TO DO
Repeat precisely the span of lines below that opens with the line containing "else mret S_OK" and closes with the line containing "Definition PurgeVersion (pc", both included.

DATA UNDER STUDY
(* ===== verification/PackageCache.v ===== *)
(** The cache of downloaded packages: omaha/goopdate/package_cache.cc.

    A package is cached under <root>\<app>\<version>\<name>.  Whatever the
    cache holds is verified against the expected hash on the way in and on the
    way out. *)

From stdpp Require Import sorting.
From S2P Require Import Prelude Hresult CStrings Paths Sha256 Files FilesFacts.

(** ** Keys *)

Record Key := mkKey { key_app_id : CString; key_version : CString; key_package_name : CString }.

Definition PackageCache_Key (app_id version package_name : CString) : Key :=
  mkKey app_id (if IsEmpty version then _T "0.0.0.0" else version) package_name.

Record PackageCache := mkPackageCache {
  cache_time_limit_days_ : Z;
  cache_size_limit_bytes_ : Z;
  cache_root_ : CString
}.

(** The constructor; the limits come from the policies. *)
Definition PackageCache_init (expiration_days size_limit_mbytes : Z) : PackageCache :=
  mkPackageCache expiration_days (u64 (1024 * 1024 * u64 size_limit_mbytes)) [].

(** [package_name.Find(_T("..")) != -1]. *)
Fixpoint contains_dotdot (s : CString) : bool :=
  match s with
  | c :: ((d :: _) as s') => ((c =? 46) && (d =? 46)) || contains_dotdot s'
  | _ => false
  end.

(** [GetDirectoryFromPath]: what is before the last separator. *)
Fixpoint last_separator (i : nat) (s : CString) (found : nat) : nat :=
  match s with
  | [] => found
  | c :: s' => last_separator (S i) s' (if c =? 92 then i else found)
  end.
Definition GetDirectoryFromPath (path : CString) : CString := take (last_separator 0 path 0) path.

Definition kBufferSize : Z := 4096.

(** A file found in the cache. *)
Record PackageInfo := mkPackageInfo { pi_file_name : CString; pi_file_time : Z; pi_file_size : Z }.

(** What [FindNextFile] returns. *)
Record FindData := mkFindData {
  fd_cFileName : CString;
  fd_is_directory : bool;
  fd_ftCreationTime : Z;
  fd_nFileSize : Z
}.

#[export] Instance FindData_eq_dec : EqDecision FindData.
Proof. solve_decision. Defined.

(** [std::sort] with [PackageSortByTimePredicate]: the newest first; packages of
    the same time in any order. *)
Definition PackageSortByTimePredicate (package1 package2 : PackageInfo) : bool :=
  pi_file_time package2 <? pi_file_time package1.

Class StdSort := {
  std_sort : list PackageInfo -> list PackageInfo;
  std_sort_permutation : forall l, std_sort l ≡ₚ l;
  std_sort_sorted : forall l, StronglySorted (fun p q => PackageSortByTimePredicate q p = false) (std_sort l)
}.

Section Cache.
Context `{Win32}.

(** ** File names *)

Definition BuildCacheFileName (pc : PackageCache) (app_id version package_name : CString) : HRESULT + CString :=
  if contains_dotdot package_name then inl E_INVALIDARG
  else inr (ConcatenatePath (ConcatenatePath (ConcatenatePath (cache_root_ pc) app_id) version) package_name).

Definition BuildCacheFileNameForKey (pc : PackageCache) (key : Key) : HRESULT + CString :=
  BuildCacheFileName pc (key_app_id key) (key_version key) (key_package_name key).

Definition VerifyHash (filename expected_hash : CString) : FsM HRESULT :=
  VerifyFileHashSha256 [filename] expected_hash.

Definition IsAbsolutePath (path : CString) : bool :=
  if Nat.ltb (length path) 3 then false
  else
    let path := match path with 34 :: path' => path' | _ => path end in
    match path with
    | _ :: 58 :: 92 :: _ => true
    | 92 :: 92 :: _ => true
    | _ => false
    end.

Definition PackageCache_Initialize (pc : PackageCache) (cache_root : CString) : FsM (HRESULT * PackageCache) :=
  if negb (IsAbsolutePath cache_root) then mret (E_INVALIDARG, pc)
  else
    hr ← CreateDir cache_root;
    if FAILED hr then mret (hr, pc)
    else mret (S_OK, mkPackageCache (cache_time_limit_days_ pc) (cache_size_limit_bytes_ pc) cache_root).

(** ** Copying into the cache *)

(** The loop of [FileCopy]: reads up to 4096 bytes of the source and writes them
    at the same position.  Every iteration but the last consumes at least one
    byte. *)
Fixpoint copy_loop (fuel : nat) (destination : CString) (pos : nat) (source : list Z) : FsM HRESULT :=
  match fuel with
  | O => mret E_UNEXPECTED
  | S fuel' =>
      win32 mret (fun _ =>
        let buffer := take (Z.to_nat kBufferSize) source in
        if Nat.eqb (length buffer) 0 then mret S_OK
        else
          hr ← File_Write destination pos buffer;
          if FAILED hr then mret hr
          else copy_loop fuel' destination (pos + length buffer) (drop (Z.to_nat kBufferSize) source))
  end.

Definition FileCopy (source_file : list Z) (destination : CString) : FsM HRESULT :=
  hr ← File_OpenWrite destination;
  if FAILED hr then mret hr
  else
    hr ← win32 mret (fun _ => mret S_OK);
    if FAILED hr then mret hr
    else copy_loop (S (length source_file)) destination 0 source_file.

Definition key_incomplete (key : Key) : bool :=
  IsEmpty (key_app_id key) || IsEmpty (key_version key) || IsEmpty (key_package_name key).

Definition IsCached (pc : PackageCache) (key : Key) (hash : CString) : FsM bool :=
  match BuildCacheFileNameForKey pc key with
  | inl _ => mret false
  | inr filename =>
      fs ← get;
      if negb (File_Exists filename fs) then mret false
      else hr ← VerifyHash filename hash; mret (SUCCEEDED hr)
  end.

Definition Put (pc : PackageCache) (key : Key) (source_file : list Z) (hash : CString) : FsM HRESULT :=
  if key_incomplete key then mret E_INVALIDARG
  else
    match BuildCacheFileNameForKey pc key with
    | inl hr => mret hr
    | inr destination_file =>
        hr ← CreateDir (GetDirectoryFromPath destination_file);
        if FAILED hr then mret hr
        else
          hr ← FileCopy source_file destination_file;
          if FAILED hr then mret hr
          else
            hr ← VerifyHash destination_file hash;
            if FAILED hr then DeleteFile destination_file;; mret hr
            else mret S_OK
    end.

Definition Get (pc : PackageCache) (key : Key) (destination_file hash : CString) : FsM HRESULT :=
  if key_incomplete key then mret E_INVALIDARG
  else
    match BuildCacheFileNameForKey pc key with
    | inl hr => mret hr
    | inr source_file =>
        fs ← get;
        if negb (File_Exists source_file fs) then mret (HRESULT_FROM_WIN32 ERROR_FILE_NOT_FOUND)
        else
          hr ← VerifyHash source_file hash;
          if FAILED hr then mret hr else File_Copy source_file destination_file
    end.

(** ** Purging *)

Definition PackageCache_Delete (pc : PackageCache) (app_id version package_name : CString) : FsM HRESULT :=
  match BuildCacheFileName pc app_id version package_name with
  | inl hr => mret hr
  | inr filename => DeleteBeforeOrAfterReboot filename
  end.

Definition Purge (pc : PackageCache) (key : Key) : FsM HRESULT :=
  PackageCache_Delete pc (key_app_id key) (key_version key) (key_package_name key).
Definition PurgeVersion (pc : PackageCache) (app_id version : CString) : FsM HRESULT :=
  PackageCache_Delete pc app_id version [].
Definition PurgeApp (pc : PackageCache) (app_id : CString) : FsM HRESULT :=
  PackageCache_Delete pc app_id [] [].

Definition PurgeAll (pc : PackageCache) : FsM HRESULT :=
  hr ← PackageCache_Delete pc [] [] [];
  if FAILED hr then mret hr else CreateDir (cache_root_ pc).

(** [FindFirstFile] and [FindNextFile] over a directory: "." and "..", then the
    entries in the order of the file system. *)
Definition find_entries (dir : CString) (fs : FS) : list FindData :=
  [mkFindData (_T ".") true 0 0; mkFindData (_T "..") true 0 0]
  ++ omap (fun d => (fun name => mkFindData name true 0 0) <$> child_name (path_key dir) d) (elements (fs_dirs fs))
  ++ omap (fun kv => (fun name => mkFindData name false (fd_created kv.2) (Z.of_nat (length (fd_content kv.2))))
                       <$> child_name (path_key dir) kv.1) (map_to_list (fs_files fs)).

Definition FindFiles (dir : CString) : FsM (HRESULT + list FindData) :=
  win32 (fun hr => mret (inl hr)) (fun _ =>
    fs ← get;
    mret (if bool_decide (path_key dir ∈ fs_dirs fs) then inr (find_entries dir fs)
          else inl (HRESULT_FROM_WIN32 ERROR_PATH_NOT_FOUND))).

Definition IsSpecialDirectoryFindData (d : FindData) : bool :=
  fd_is_directory d && (bool_decide (fd_cFileName d = _T ".") || bool_decide (fd_cFileName d = _T "..")).
Definition IsSubDirectoryFindData (d : FindData) : bool :=
  fd_is_directory d && negb (IsSpecialDirectoryFindData d).
Definition IsFileFindData (d : FindData) : bool := negb (fd_is_directory d).

(** Whether a version directory is below the given version. *)
Definition purges_version (my_version : Z) (name : CString) : bool :=
  let found_version := VersionFromString name in
  negb ((found_version =? 0) || (my_version <=? found_version)).

(** The body of the loop over the entries of the directory. *)
Definition purge_entry (app_path : CString) (my_version : Z) (d : FindData) : FsM unit :=
  if IsSpecialDirectoryFindData d then mret tt
  else if purges_version my_version (fd_cFileName d)
  then DeleteBeforeOrAfterReboot (ConcatenatePath app_path (fd_cFileName d));; mret tt
  else mret tt.

Definition PurgeAppLowerVersions (pc : PackageCache) (app_id version : CString) : FsM HRESULT :=
  let my_version := VersionFromString version in
  if my_version =? 0 then mret E_INVALIDARG
  else
    match BuildCacheFileName pc app_id [] [] with
    | inl hr => mret hr
    | inr app_id_path =>
        r ← FindFiles app_id_path;
        match r with
        | inl hr => mret hr
        | inr entries =>
            for_each (purge_entry app_id_path my_version) entries;;
            mret S_OK
        end
    end.

(** ** The limits of the cache *)

(** The loop of [FindDirectoryPackagesInfo] over the entries of a directory: it
    stops at the first failure and keeps what it has found. *)
Fixpoint find_loop (body : FindData -> list PackageInfo -> FsM (HRESULT * list PackageInfo))
    (entries : list FindData) (packages_info : list PackageInfo) : FsM (HRESULT * list PackageInfo) :=
  match entries with
  | [] => mret (S_OK, packages_info)
  | d :: entries' =>
      '(hr, packages_info) ← body d packages_info;
      if FAILED hr then mret (hr, packages_info) else find_loop body entries' packages_info
  end.

Definition FindDirectoryPackagesInfo (body : FindData -> list PackageInfo -> FsM (HRESULT * list PackageInfo))
    (dir_path : CString) (packages_info : list PackageInfo) : FsM (HRESULT * list PackageInfo) :=
  r ← FindFiles dir_path;
  match r with
  | inl hr => mret (hr, packages_info)
  | inr entries => find_loop body entries packages_info
  end.

Definition FindFilePackagesInfo (version_dir : CString) (d : FindData) (packages_info : list PackageInfo) :
    FsM (HRESULT * list PackageInfo) :=
  mret (S_OK, packages_info ++
    [mkPackageInfo (ConcatenatePath version_dir (fd_cFileName d)) (fd_ftCreationTime d) (fd_nFileSize d)]).

Definition FindVersionPackagesInfo (version_dir : CString) : list PackageInfo -> FsM (HRESULT * list PackageInfo) :=
  FindDirectoryPackagesInfo (fun d l =>
    if IsFileFindData d then FindFilePackagesInfo version_dir d l else mret (S_OK, l)) version_dir.

Definition FindAppPackagesInfo (app_dir : CString) : list PackageInfo -> FsM (HRESULT * list PackageInfo) :=
  FindDirectoryPackagesInfo (fun d l =>
    if IsSubDirectoryFindData d then FindVersionPackagesInfo (ConcatenatePath app_dir (fd_cFileName d)) l
    else mret (S_OK, l)) app_dir.

Definition FindAllPackagesInfo (cache_root : CString) : FsM (HRESULT * list PackageInfo) :=
  FindDirectoryPackagesInfo (fun d l =>
    if IsSubDirectoryFindData d then FindAppPackagesInfo (ConcatenatePath cache_root (fd_cFileName d)) l
    else mret (S_OK, l)) cache_root [].

(** [now] is the system time in units of 100 ns. *)
Definition GetCacheExpirationTime (pc : PackageCache) (now : Z) : Z :=
  u64 (now - u64 (1000 * 1000 * 10 * kSecondsPerDay * u64 (cache_time_limit_days_ pc))).

(** The loop that finds the first package to delete: the packages before it
    stay, it and the rest go. *)
Fixpoint split_packages (limit expiration_time total_cache_size : Z) (l : list PackageInfo) :
    list PackageInfo * list PackageInfo :=
  match l with
  | [] => ([], [])
  | it :: l' =>
      let total_cache_size := u64 (total_cache_size + pi_file_size it) in
      if limit <? total_cache_size then ([], l)
      else if pi_file_time it <? expiration_time then ([], l)
      else let '(kept, deleted) := split_packages limit expiration_time total_cache_size l' in (it :: kept, deleted)
  end.

Fixpoint delete_packages (l : list PackageInfo) (hr : HRESULT) : FsM HRESULT :=
  match l with
  | [] => mret hr
  | it :: l' => hr ← DeleteBeforeOrAfterReboot (pi_file_name it); delete_packages l' hr
  end.

Definition PurgeOldPackagesIfNecessary `{StdSort} (pc : PackageCache) (now : Z) : FsM HRESULT :=
  '(hr, packages_info) ← FindAllPackagesInfo (cache_root_ pc);
  if FAILED hr then mret hr
  else
    let packages_info := std_sort packages_info in
    let '(_, deleted) :=
      split_packages (cache_size_limit_bytes_ pc) (GetCacheExpirationTime pc now) 0 packages_info in
    delete_packages deleted hr.

End Cache.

OUTPUT
            else mret S_OK
    end.

Definition Get (pc : PackageCache) (key : Key) (destination_file hash : CString) : FsM HRESULT :=
  if key_incomplete key then mret E_INVALIDARG
  else
    match BuildCacheFileNameForKey pc key with
    | inl hr => mret hr
    | inr source_file =>
        fs ← get;
        if negb (File_Exists source_file fs) then mret (HRESULT_FROM_WIN32 ERROR_FILE_NOT_FOUND)
        else
          hr ← VerifyHash source_file hash;
          if FAILED hr then mret hr else File_Copy source_file destination_file
    end.

(** ** Purging *)

Definition PackageCache_Delete (pc : PackageCache) (app_id version package_name : CString) : FsM HRESULT :=
  match BuildCacheFileName pc app_id version package_name with
  | inl hr => mret hr
  | inr filename => DeleteBeforeOrAfterReboot filename
  end.

Definition Purge (pc : PackageCache) (key : Key) : FsM HRESULT :=
  PackageCache_Delete pc (key_app_id key) (key_version key) (key_package_name key).
Definition PurgeVersion (pc : PackageCache) (app_id version : CString) : FsM HRESULT :=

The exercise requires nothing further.